Some limitations are also worth noting. First, from the cross-sectional design it was not possible to ascertain when dengue IgG seroconversion or hospitalisation occurred. Thus, reverse causation bias could explain the findings if dengue-related outcomes influenced anthropometric characteristics before the time of the study. Second, past hospitalisation for dengue was self-reported and could have resulted in misclassification due to recall bias. Because information on socioeconomic indicators was self-reported, there may also be a possibility of misclassification due to social desirability bias. The effect of this bias on the estimates of association would depend on whether it was differential or not with respect to exposure and outcome, and cannot be easily anticipated without further assumptions. Third, the very high prevalence of seropositivity in adults may have reduced statistical power. Fourth, analysing a large number of exposures may increase type I error, so we cannot rule out chance as a possible explanation for the observed associations. Finally, the ELISA IgG antibody test is an imperfect proxy for previous dengue infection because it can cross-react with antibodies resulting from infection with other flaviviruses, such as yellow fever and Zika viruses [38]. However, there has not been an outbreak of yellow fever in the Bucaramanga area since 1923 [Reference Groot39] and Zika virus did not exist in Colombia at the time of recruitment into the study [40, 41]. Thus, it is unlikely that our data are significantly affected by cross-reactivity due to previous yellow fever or Zika infections. No other flaviviruses circulate in this region. Cross reactivity with the yellow fever vaccine is also possible [38]. Vaccination against yellow fever was included in the expanded programme for immunisation of Colombia only in 2002, with one dose recommended at 12 months of age [42, Reference Mora43]. Thus, study participants born in 2002 or later should be more likely to have received the yellow fever vaccine than those born before. Yet, seropositivity in participants born in 1999 or 2000 (108 of 119 participants, or 90.8%) was higher than that of participants born in 2002 or 2003 (222 of 286 participants, or 77.6%). These data suggest that seropositivity due to cross-reactions with the yellow fever vaccine in our study should be low.

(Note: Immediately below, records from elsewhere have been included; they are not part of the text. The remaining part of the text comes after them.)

Lemma note_port_runs s p l q nd c src port : udp_pool (udpv s) !! l = Some q -> n_loc nd = p -> packet (emem s) (Some p) (nd :: c) ->
  EtharpReply.releasable (nd :: c) ->
  wp (udp_recv_fn 1 0 l p src port) (fun _ s2 => recv_arg <$> udp_pool (udpv s2) !! l = Some port) s.
Proof.
  intros E <- Hp Hr. cbn [udp_recv_fn note_port]. apply wp_bind. eapply wp_set_pcb; [exact E|].
  match goal with |- wp _ _ ?st => set (s1 := st) end. destruct (drop_released nd c s1 Hp Hr) as (j & m' & _ & E2). eapply wp_of_run; [exact E2|].
  change (udpv (set_emem m' s1)) with (udpv s1). unfold s1. rewrite udpv_put. cbn. by rewrite lookup_insert_eq.
Qed.

Lemma udp_datagram_delivered_witness : exists s1 s2,
  udp_recv_fn 1 0 (pcb_elem 0) (Pool MEMP_PBUF_POOL 0) ip_peer 5000 s1 = Ret tt s2 /\
  handed_over (ip_host (pool_mem 0 query_frame)) s1 (Pool MEMP_PBUF_POOL 0) 0 0 ip_peer ip_me two_pcbs query /\
  ethernet_input (ip4_input even_at no_frag (udp_input even_at no_frag) no_upper) (Pool MEMP_PBUF_POOL 0) 0 (ip_host (pool_mem 0 query_frame)) =
    Ret ERR_OK (end_packet s2) /\
  recv_arg <$> udp_pool (udpv s2) !! pcb_elem 0 = Some 5000.
Proof.
  destruct (udp_datagram_delivered even_at no_frag no_upper _ _ _ _ _ _ _ _ _ _ _ _ 5000 7 query _ 0 0 (pcb_elem 0) pcb_7 1 two_pcbs query_ip_frame)
    as (s1 & s2 & Hrec & Hcall & E); [split; vm_compute; reflexivity|vm_compute; discriminate|done|done|apply two_listed|vm_compute; reflexivity|done| |].
  - intros s1 [(nd & c & El & Hp & Hr & _) [[Hc _] _ _ _] _ _]. destruct Hc as (_ & nx & Ep & _).
    destruct (wp_elim _ _ _ (note_port_runs s1 _ _ _ nd c ip_peer 5000 Ep El Hp Hr)) as ([] & s2 & E & _). by exists s2.
  - exists s1, s2. split; [exact Hcall|]. split; [exact Hrec|]. split; [exact E|].
    destruct Hrec as [(nd & c & El & Hp & Hr & _) [[Hc _] _ _ _] _ _]. destruct Hc as (_ & nx & Ep & _).
    destruct (wp_elim _ _ _ (note_port_runs s1 _ _ _ nd c ip_peer 5000 Ep El Hp Hr)) as ([] & s2' & E' & H2).
    assert (Es : Ret tt s2 = Ret tt s2') by (rewrite <- Hcall; exact E'). injection Es as ->. exact H2.
Defined.

(** ** Fragmentation *)

Section Fragmentation.
#[local] Instance references : CustomFree := frag_custom_free 1.
Lemma trimLeftN_suffix (runes : list (list ascii)) (n : nat) :
  forall s, exists pre, s = pre ++ trimLeftN runes n s.
Proof.
  induction n as [|n IH]; intros s; simpl.
  - exists []. reflexivity.
  - destruct (cutRune runes s) as [r|] eqn:E.
    + destruct (cutRune_Some _ _ _ E) as (p & _ & ->).
      destruct (IH r) as [pre Hpre].
      exists (p ++ pre). rewrite <- app_assoc, <- Hpre. reflexivity.
    + exists []. reflexivity.
Qed.

Lemma trimLeftN_done (runes : list (list ascii)) :
  Forall (fun p => p <> []) runes ->
  forall n s, List.length s <= n -> cutRune runes (trimLeftN runes n s) = None.
Proof.
  intros Hne. induction n as [|n IH]; intros s Hs; simpl.
  - destruct s; [|simpl in Hs; lia].
    apply cutRune_None. intros p Hp.
    rewrite Forall_forall in Hne. specialize (Hne p Hp).
    destruct p; [contradiction|reflexivity].
  - destruct (cutRune runes s) as [r|] eqn:E; [|exact E].
    apply IH. destruct (cutRune_Some _ _ _ E) as (p & Hp & ->).
    rewrite Forall_forall in Hne. specialize (Hne p Hp).
    rewrite length_app in Hs. destruct p; [contradiction|simpl in Hs; lia].
Qed.

Lemma trimLeft_done (runes : list (list ascii)) (s : list ascii) :
  Forall (fun p => p <> []) runes ->
  cutRune runes (trimLeft runes s) = None.
Proof. intros H. apply trimLeftN_done; [assumption|apply Nat.le_refl]. Qed.

Lemma trimLeft_fixed (runes : list (list ascii)) (s : list ascii) :
  cutRune runes s = None -> trimLeft runes s = s.
Proof.
  intros H. unfold trimLeft. destruct (List.length s); simpl; [reflexivity|].
  rewrite H. reflexivity.
Qed.

Lemma spaceRunes_nonempty : Forall (fun p : list ascii => p <> []) spaceRunes.
Proof. repeat constructor; discriminate. Qed.

Lemma spaceRunes_rev_nonempty :
  Forall (fun p : list ascii => p <> []) (map (@rev ascii) spaceRunes).
Proof. repeat constructor; discriminate. Qed.

Lemma trimBytes_idempotent (s : list ascii) :
  trimBytes (trimBytes s) = trimBytes s.
Proof.
  unfold trimBytes, trimRight.
  set (a := trimLeft spaceRunes s).
  set (b := trimLeft (map (@rev ascii) spaceRunes) (rev a)).
  assert (cutRune spaceRunes (rev b) = None) as Hb.
  { destruct (trimLeftN_suffix (map (@rev ascii) spaceRunes)
                (List.length (rev a)) (rev a)) as [pre Hpre].
    fold (trimLeft (map (@rev ascii) spaceRunes) (rev a)) in Hpre.
    fold b in Hpre.
    apply (cutRune_None_prefix _ _ (rev pre)).
    rewrite <- rev_app_distr, <- Hpre, rev_involutive.
    apply trimLeft_done, spaceRunes_nonempty. }
  rewrite (trimLeft_fixed _ _ Hb), rev_involutive.
  rewrite (trimLeft_fixed _ b); [reflexivity|].
  apply trimLeft_done, spaceRunes_rev_nonempty.
Qed.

In conclusion, WCZ is positively associated with dengue seropositivity in girls. Conversely, height and WC are inversely associated with seropositivity in adults, and height is inversely associated with past hospitalisation in seropositive adults. Prospective cohort studies are warranted to better understand the associations between anthropometric characteristics and dengue outcomes in both children and adults.
Supplementary material
The supplementary material for this article can be found at https://doi.org/10.1017/S0950268821000388
Financial support
This study was supported by the Colombian Science, Technology, and Innovation Fund of Sistema General de Regalías, Santander, Casanare, and Valle del Cauca; BPIN2013000100011.
Conflict of interest
The authors disclose no conflicts of interest.
Data availability statement
The data that support the findings can be made available by the corresponding author upon a reasonable request.